• What is needed:
Among the lines below, how many have the word "simpl"? The reply is that number alone.

• Exercise data:
=== Begin Enclosure ===
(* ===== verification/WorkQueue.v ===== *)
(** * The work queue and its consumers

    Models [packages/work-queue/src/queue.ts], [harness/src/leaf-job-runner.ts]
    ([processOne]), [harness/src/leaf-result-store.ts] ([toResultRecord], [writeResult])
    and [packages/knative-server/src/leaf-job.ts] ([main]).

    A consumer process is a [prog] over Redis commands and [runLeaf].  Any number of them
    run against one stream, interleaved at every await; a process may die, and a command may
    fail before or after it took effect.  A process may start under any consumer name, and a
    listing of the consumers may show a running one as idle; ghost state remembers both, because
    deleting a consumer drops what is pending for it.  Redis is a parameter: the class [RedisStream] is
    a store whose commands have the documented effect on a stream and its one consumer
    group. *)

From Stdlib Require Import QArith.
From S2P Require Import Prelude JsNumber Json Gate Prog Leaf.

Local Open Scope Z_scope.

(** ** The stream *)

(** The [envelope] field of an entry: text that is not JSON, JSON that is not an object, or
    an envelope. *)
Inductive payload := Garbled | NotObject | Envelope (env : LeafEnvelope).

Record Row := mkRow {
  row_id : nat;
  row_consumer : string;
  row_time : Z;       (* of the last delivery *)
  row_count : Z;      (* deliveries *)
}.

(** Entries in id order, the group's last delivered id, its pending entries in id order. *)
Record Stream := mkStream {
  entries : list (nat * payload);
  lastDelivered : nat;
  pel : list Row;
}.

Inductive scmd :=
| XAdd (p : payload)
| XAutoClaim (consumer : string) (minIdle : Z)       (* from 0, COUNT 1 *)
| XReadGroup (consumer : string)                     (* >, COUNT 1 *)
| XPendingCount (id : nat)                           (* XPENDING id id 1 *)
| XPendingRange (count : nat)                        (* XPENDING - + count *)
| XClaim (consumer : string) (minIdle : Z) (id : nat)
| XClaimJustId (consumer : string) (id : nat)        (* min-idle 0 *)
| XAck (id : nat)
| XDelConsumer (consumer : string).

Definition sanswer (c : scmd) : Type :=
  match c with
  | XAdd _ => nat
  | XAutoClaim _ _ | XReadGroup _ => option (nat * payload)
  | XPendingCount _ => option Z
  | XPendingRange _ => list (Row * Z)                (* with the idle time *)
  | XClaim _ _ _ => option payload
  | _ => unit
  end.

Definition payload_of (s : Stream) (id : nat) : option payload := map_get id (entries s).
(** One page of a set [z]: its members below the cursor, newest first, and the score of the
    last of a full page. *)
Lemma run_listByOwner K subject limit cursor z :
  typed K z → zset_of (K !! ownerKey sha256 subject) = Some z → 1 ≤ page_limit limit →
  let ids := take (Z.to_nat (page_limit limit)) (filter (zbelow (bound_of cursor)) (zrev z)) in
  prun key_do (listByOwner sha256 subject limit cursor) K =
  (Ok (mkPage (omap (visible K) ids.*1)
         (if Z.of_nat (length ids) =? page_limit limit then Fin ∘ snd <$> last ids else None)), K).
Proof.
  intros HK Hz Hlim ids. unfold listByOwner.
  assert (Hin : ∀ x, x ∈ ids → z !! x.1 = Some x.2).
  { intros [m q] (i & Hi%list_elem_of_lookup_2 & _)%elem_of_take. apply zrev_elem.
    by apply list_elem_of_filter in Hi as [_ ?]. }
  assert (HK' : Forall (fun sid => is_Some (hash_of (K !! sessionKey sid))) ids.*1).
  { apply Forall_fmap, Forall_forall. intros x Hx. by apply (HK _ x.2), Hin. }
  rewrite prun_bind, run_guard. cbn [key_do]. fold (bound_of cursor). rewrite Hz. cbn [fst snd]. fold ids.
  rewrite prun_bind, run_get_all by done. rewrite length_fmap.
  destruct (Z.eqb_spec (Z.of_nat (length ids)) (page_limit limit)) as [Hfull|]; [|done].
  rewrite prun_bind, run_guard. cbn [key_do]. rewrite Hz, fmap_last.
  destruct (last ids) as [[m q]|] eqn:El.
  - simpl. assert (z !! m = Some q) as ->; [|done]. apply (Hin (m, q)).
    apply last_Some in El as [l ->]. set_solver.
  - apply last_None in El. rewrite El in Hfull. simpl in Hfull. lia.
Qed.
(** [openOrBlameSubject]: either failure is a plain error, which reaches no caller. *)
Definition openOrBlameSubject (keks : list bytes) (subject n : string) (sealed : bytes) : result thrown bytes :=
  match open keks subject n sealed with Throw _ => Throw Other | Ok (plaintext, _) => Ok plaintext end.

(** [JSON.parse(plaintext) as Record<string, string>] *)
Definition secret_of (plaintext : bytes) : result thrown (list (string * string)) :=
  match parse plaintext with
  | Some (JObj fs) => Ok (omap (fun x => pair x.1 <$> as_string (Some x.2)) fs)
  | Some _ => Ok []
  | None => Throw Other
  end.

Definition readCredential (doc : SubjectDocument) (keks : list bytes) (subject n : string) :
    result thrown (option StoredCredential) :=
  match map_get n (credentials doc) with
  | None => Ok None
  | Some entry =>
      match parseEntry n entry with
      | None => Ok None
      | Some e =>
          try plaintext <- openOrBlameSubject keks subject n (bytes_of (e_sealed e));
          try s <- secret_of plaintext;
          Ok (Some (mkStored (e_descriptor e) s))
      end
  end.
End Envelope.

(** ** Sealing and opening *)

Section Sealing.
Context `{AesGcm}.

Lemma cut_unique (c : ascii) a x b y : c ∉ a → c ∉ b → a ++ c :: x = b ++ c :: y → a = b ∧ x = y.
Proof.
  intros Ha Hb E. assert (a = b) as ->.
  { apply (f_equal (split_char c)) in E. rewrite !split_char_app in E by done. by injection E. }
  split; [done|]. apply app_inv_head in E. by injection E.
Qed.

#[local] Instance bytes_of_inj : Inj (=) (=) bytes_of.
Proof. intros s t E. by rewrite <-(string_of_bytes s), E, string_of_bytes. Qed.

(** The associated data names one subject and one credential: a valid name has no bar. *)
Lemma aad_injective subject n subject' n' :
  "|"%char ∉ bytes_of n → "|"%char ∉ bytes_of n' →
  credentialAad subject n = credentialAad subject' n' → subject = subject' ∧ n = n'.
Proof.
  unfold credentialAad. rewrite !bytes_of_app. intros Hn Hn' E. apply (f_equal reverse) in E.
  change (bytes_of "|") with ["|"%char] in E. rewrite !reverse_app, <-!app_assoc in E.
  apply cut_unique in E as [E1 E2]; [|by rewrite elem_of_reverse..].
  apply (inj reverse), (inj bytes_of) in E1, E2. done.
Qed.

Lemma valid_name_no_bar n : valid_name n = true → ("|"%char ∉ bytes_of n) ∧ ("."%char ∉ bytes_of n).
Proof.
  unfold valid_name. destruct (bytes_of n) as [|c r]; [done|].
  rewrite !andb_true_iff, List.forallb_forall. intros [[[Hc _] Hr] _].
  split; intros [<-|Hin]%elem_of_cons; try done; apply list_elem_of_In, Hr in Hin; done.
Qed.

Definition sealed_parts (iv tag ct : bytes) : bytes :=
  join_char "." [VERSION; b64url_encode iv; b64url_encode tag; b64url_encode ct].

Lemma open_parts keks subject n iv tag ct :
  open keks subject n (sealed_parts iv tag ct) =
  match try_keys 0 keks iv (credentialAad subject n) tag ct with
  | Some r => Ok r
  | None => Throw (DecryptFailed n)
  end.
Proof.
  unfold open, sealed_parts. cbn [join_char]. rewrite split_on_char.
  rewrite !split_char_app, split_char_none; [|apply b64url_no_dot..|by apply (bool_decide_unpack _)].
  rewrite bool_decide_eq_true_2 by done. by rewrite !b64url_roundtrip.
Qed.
=== End Enclosure ===
• Written solution:
2